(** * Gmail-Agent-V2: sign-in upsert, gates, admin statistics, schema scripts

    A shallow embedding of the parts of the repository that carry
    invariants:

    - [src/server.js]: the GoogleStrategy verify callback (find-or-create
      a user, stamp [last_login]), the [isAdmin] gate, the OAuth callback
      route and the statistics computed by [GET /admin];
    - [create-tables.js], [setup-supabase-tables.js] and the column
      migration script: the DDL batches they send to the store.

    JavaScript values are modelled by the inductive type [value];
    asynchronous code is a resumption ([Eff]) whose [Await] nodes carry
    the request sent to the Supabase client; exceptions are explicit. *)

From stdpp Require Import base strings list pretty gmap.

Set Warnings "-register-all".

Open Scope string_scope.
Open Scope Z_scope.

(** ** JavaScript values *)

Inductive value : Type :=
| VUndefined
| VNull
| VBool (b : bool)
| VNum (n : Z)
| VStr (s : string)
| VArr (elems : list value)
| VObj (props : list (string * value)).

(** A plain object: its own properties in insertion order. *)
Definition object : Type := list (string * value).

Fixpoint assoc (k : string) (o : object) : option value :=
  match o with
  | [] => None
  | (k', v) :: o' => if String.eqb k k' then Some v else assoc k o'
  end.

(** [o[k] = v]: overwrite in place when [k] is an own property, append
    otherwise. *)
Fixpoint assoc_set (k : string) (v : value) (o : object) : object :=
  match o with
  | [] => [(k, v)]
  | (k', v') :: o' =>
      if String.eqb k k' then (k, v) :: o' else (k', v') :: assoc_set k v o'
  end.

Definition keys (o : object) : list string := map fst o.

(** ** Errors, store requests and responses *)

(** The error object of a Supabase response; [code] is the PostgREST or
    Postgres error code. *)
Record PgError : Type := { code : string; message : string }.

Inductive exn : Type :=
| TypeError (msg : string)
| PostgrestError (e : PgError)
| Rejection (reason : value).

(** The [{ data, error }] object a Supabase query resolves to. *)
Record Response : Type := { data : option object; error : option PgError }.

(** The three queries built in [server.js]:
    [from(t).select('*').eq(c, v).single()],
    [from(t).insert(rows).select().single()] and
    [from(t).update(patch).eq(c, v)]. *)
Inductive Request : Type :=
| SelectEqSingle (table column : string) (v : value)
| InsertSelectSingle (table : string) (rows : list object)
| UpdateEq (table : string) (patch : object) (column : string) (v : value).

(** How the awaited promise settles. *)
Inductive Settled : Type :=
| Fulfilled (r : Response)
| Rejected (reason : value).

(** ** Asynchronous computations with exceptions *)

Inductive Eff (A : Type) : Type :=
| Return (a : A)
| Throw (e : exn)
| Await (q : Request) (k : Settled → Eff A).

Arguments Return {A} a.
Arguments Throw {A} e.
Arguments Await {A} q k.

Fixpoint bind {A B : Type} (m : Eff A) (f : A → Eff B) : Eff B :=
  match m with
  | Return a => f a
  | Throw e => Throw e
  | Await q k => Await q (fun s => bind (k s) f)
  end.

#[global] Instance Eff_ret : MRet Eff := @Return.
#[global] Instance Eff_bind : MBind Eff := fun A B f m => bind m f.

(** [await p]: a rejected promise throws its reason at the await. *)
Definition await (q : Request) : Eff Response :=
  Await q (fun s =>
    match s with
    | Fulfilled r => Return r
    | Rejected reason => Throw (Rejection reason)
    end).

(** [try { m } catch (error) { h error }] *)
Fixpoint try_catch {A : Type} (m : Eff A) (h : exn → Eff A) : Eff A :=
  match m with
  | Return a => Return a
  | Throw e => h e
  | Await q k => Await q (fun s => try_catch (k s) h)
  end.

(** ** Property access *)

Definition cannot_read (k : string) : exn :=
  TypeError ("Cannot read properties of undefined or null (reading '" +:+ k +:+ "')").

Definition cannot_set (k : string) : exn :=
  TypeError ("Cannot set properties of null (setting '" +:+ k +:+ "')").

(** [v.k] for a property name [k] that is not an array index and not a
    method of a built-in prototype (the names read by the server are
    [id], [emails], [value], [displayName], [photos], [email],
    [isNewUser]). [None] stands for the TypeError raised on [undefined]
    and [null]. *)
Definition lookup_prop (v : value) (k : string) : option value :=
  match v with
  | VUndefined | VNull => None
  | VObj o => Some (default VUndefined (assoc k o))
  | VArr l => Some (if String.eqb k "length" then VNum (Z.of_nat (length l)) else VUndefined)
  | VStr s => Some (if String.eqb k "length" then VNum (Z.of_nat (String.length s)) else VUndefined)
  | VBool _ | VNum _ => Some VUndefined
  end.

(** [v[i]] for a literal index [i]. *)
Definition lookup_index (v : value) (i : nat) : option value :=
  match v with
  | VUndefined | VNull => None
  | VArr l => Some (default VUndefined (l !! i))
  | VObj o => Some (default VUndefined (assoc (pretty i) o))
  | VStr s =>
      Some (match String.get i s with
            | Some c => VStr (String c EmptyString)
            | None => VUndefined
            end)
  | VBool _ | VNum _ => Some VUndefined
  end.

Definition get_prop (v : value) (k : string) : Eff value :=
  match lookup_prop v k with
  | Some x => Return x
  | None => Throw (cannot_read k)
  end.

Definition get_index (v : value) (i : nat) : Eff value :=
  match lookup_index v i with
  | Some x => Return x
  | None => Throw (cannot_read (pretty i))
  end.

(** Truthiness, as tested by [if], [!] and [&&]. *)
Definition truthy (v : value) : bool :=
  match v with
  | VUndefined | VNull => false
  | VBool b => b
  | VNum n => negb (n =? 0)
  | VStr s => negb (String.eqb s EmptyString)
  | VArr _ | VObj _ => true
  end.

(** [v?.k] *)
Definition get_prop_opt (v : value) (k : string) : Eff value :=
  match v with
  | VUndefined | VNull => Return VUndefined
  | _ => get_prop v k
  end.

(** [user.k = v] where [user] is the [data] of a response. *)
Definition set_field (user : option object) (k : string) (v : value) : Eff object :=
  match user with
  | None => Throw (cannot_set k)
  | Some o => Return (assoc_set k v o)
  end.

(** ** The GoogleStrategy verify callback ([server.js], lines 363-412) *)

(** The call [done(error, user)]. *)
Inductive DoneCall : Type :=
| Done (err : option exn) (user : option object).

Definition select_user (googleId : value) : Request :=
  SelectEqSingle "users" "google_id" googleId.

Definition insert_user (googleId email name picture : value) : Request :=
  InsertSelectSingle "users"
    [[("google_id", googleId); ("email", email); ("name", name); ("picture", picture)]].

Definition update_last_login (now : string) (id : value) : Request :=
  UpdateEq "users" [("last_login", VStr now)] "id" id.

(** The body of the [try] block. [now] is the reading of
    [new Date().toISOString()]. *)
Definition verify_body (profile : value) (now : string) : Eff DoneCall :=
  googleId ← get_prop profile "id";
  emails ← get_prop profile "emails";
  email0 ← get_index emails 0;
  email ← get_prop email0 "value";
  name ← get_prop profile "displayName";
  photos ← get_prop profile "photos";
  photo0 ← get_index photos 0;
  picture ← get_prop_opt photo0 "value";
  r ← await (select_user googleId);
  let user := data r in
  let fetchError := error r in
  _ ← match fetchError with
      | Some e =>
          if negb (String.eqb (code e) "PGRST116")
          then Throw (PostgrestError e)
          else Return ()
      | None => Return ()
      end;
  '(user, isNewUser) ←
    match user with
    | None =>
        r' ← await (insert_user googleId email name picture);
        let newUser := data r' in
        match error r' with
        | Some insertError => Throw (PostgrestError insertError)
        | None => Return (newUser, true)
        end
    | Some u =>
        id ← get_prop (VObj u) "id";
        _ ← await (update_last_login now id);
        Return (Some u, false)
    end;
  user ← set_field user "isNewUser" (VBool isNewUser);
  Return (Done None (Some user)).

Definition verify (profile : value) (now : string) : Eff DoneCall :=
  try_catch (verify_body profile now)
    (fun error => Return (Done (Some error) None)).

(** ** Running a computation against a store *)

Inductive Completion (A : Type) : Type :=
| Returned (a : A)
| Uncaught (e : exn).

==============================

TASK REQUIREMENTS
Taking the entries above, please repeat each one exactly.

EXPECTED OUTPUT
(** * Gmail-Agent-V2: sign-in upsert, gates, admin statistics, schema scripts

    A shallow embedding of the parts of the repository that carry
    invariants:

    - [src/server.js]: the GoogleStrategy verify callback (find-or-create
      a user, stamp [last_login]), the [isAdmin] gate, the OAuth callback
      route and the statistics computed by [GET /admin];
    - [create-tables.js], [setup-supabase-tables.js] and the column
      migration script: the DDL batches they send to the store.

    JavaScript values are modelled by the inductive type [value];
    asynchronous code is a resumption ([Eff]) whose [Await] nodes carry
    the request sent to the Supabase client; exceptions are explicit. *)

From stdpp Require Import base strings list pretty gmap.

Set Warnings "-register-all".

Open Scope string_scope.
Open Scope Z_scope.

(** ** JavaScript values *)

Inductive value : Type :=
| VUndefined
| VNull
| VBool (b : bool)
| VNum (n : Z)
| VStr (s : string)
| VArr (elems : list value)
| VObj (props : list (string * value)).

(** A plain object: its own properties in insertion order. *)
Definition object : Type := list (string * value).

Fixpoint assoc (k : string) (o : object) : option value :=
  match o with
  | [] => None
  | (k', v) :: o' => if String.eqb k k' then Some v else assoc k o'
  end.

(** [o[k] = v]: overwrite in place when [k] is an own property, append
    otherwise. *)
Fixpoint assoc_set (k : string) (v : value) (o : object) : object :=
  match o with
  | [] => [(k, v)]
  | (k', v') :: o' =>
      if String.eqb k k' then (k, v) :: o' else (k', v') :: assoc_set k v o'
  end.

Definition keys (o : object) : list string := map fst o.

(** ** Errors, store requests and responses *)

(** The error object of a Supabase response; [code] is the PostgREST or
    Postgres error code. *)
Record PgError : Type := { code : string; message : string }.

Inductive exn : Type :=
| TypeError (msg : string)
| PostgrestError (e : PgError)
| Rejection (reason : value).

(** The [{ data, error }] object a Supabase query resolves to. *)
Record Response : Type := { data : option object; error : option PgError }.

(** The three queries built in [server.js]:
    [from(t).select('*').eq(c, v).single()],
    [from(t).insert(rows).select().single()] and
    [from(t).update(patch).eq(c, v)]. *)
Inductive Request : Type :=
| SelectEqSingle (table column : string) (v : value)
| InsertSelectSingle (table : string) (rows : list object)
| UpdateEq (table : string) (patch : object) (column : string) (v : value).

(** How the awaited promise settles. *)
Inductive Settled : Type :=
| Fulfilled (r : Response)
| Rejected (reason : value).

(** ** Asynchronous computations with exceptions *)

Inductive Eff (A : Type) : Type :=
| Return (a : A)
| Throw (e : exn)
| Await (q : Request) (k : Settled → Eff A).

Arguments Return {A} a.
Arguments Throw {A} e.
Arguments Await {A} q k.

Fixpoint bind {A B : Type} (m : Eff A) (f : A → Eff B) : Eff B :=
  match m with
  | Return a => f a
  | Throw e => Throw e
  | Await q k => Await q (fun s => bind (k s) f)
  end.

#[global] Instance Eff_ret : MRet Eff := @Return.
#[global] Instance Eff_bind : MBind Eff := fun A B f m => bind m f.

(** [await p]: a rejected promise throws its reason at the await. *)
Definition await (q : Request) : Eff Response :=
  Await q (fun s =>
    match s with
    | Fulfilled r => Return r
    | Rejected reason => Throw (Rejection reason)
    end).

(** [try { m } catch (error) { h error }] *)
Fixpoint try_catch {A : Type} (m : Eff A) (h : exn → Eff A) : Eff A :=
  match m with
  | Return a => Return a
  | Throw e => h e
  | Await q k => Await q (fun s => try_catch (k s) h)
  end.

(** ** Property access *)

Definition cannot_read (k : string) : exn :=
  TypeError ("Cannot read properties of undefined or null (reading '" +:+ k +:+ "')").

Definition cannot_set (k : string) : exn :=
  TypeError ("Cannot set properties of null (setting '" +:+ k +:+ "')").

(** [v.k] for a property name [k] that is not an array index and not a
    method of a built-in prototype (the names read by the server are
    [id], [emails], [value], [displayName], [photos], [email],
    [isNewUser]). [None] stands for the TypeError raised on [undefined]
    and [null]. *)
Definition lookup_prop (v : value) (k : string) : option value :=
  match v with
  | VUndefined | VNull => None
  | VObj o => Some (default VUndefined (assoc k o))
  | VArr l => Some (if String.eqb k "length" then VNum (Z.of_nat (length l)) else VUndefined)
  | VStr s => Some (if String.eqb k "length" then VNum (Z.of_nat (String.length s)) else VUndefined)
  | VBool _ | VNum _ => Some VUndefined
  end.

(** [v[i]] for a literal index [i]. *)
Definition lookup_index (v : value) (i : nat) : option value :=
  match v with
  | VUndefined | VNull => None
  | VArr l => Some (default VUndefined (l !! i))
  | VObj o => Some (default VUndefined (assoc (pretty i) o))
  | VStr s =>
      Some (match String.get i s with
            | Some c => VStr (String c EmptyString)
            | None => VUndefined
            end)
  | VBool _ | VNum _ => Some VUndefined
  end.

Definition get_prop (v : value) (k : string) : Eff value :=
  match lookup_prop v k with
  | Some x => Return x
  | None => Throw (cannot_read k)
  end.

Definition get_index (v : value) (i : nat) : Eff value :=
  match lookup_index v i with
  | Some x => Return x
  | None => Throw (cannot_read (pretty i))
  end.

(** Truthiness, as tested by [if], [!] and [&&]. *)
Definition truthy (v : value) : bool :=
  match v with
  | VUndefined | VNull => false
  | VBool b => b
  | VNum n => negb (n =? 0)
  | VStr s => negb (String.eqb s EmptyString)
  | VArr _ | VObj _ => true
  end.

(** [v?.k] *)
Definition get_prop_opt (v : value) (k : string) : Eff value :=
  match v with
  | VUndefined | VNull => Return VUndefined
  | _ => get_prop v k
  end.

(** [user.k = v] where [user] is the [data] of a response. *)
Definition set_field (user : option object) (k : string) (v : value) : Eff object :=
  match user with
  | None => Throw (cannot_set k)
  | Some o => Return (assoc_set k v o)
  end.

(** ** The GoogleStrategy verify callback ([server.js], lines 363-412) *)

(** The call [done(error, user)]. *)
Inductive DoneCall : Type :=
| Done (err : option exn) (user : option object).

Definition select_user (googleId : value) : Request :=
  SelectEqSingle "users" "google_id" googleId.

Definition insert_user (googleId email name picture : value) : Request :=
  InsertSelectSingle "users"
    [[("google_id", googleId); ("email", email); ("name", name); ("picture", picture)]].

Definition update_last_login (now : string) (id : value) : Request :=
  UpdateEq "users" [("last_login", VStr now)] "id" id.

(** The body of the [try] block. [now] is the reading of
    [new Date().toISOString()]. *)
Definition verify_body (profile : value) (now : string) : Eff DoneCall :=
  googleId ← get_prop profile "id";
  emails ← get_prop profile "emails";
  email0 ← get_index emails 0;
  email ← get_prop email0 "value";
  name ← get_prop profile "displayName";
  photos ← get_prop profile "photos";
  photo0 ← get_index photos 0;
  picture ← get_prop_opt photo0 "value";
  r ← await (select_user googleId);
  let user := data r in
  let fetchError := error r in
  _ ← match fetchError with
      | Some e =>
          if negb (String.eqb (code e) "PGRST116")
          then Throw (PostgrestError e)
          else Return ()
      | None => Return ()
      end;
  '(user, isNewUser) ←
    match user with
    | None =>
        r' ← await (insert_user googleId email name picture);
        let newUser := data r' in
        match error r' with
        | Some insertError => Throw (PostgrestError insertError)
        | None => Return (newUser, true)
        end
    | Some u =>
        id ← get_prop (VObj u) "id";
        _ ← await (update_last_login now id);
        Return (Some u, false)
    end;
  user ← set_field user "isNewUser" (VBool isNewUser);
  Return (Done None (Some user)).

Definition verify (profile : value) (now : string) : Eff DoneCall :=
  try_catch (verify_body profile now)
    (fun error => Return (Done (Some error) None)).

(** ** Running a computation against a store *)

Inductive Completion (A : Type) : Type :=
| Returned (a : A)
| Uncaught (e : exn).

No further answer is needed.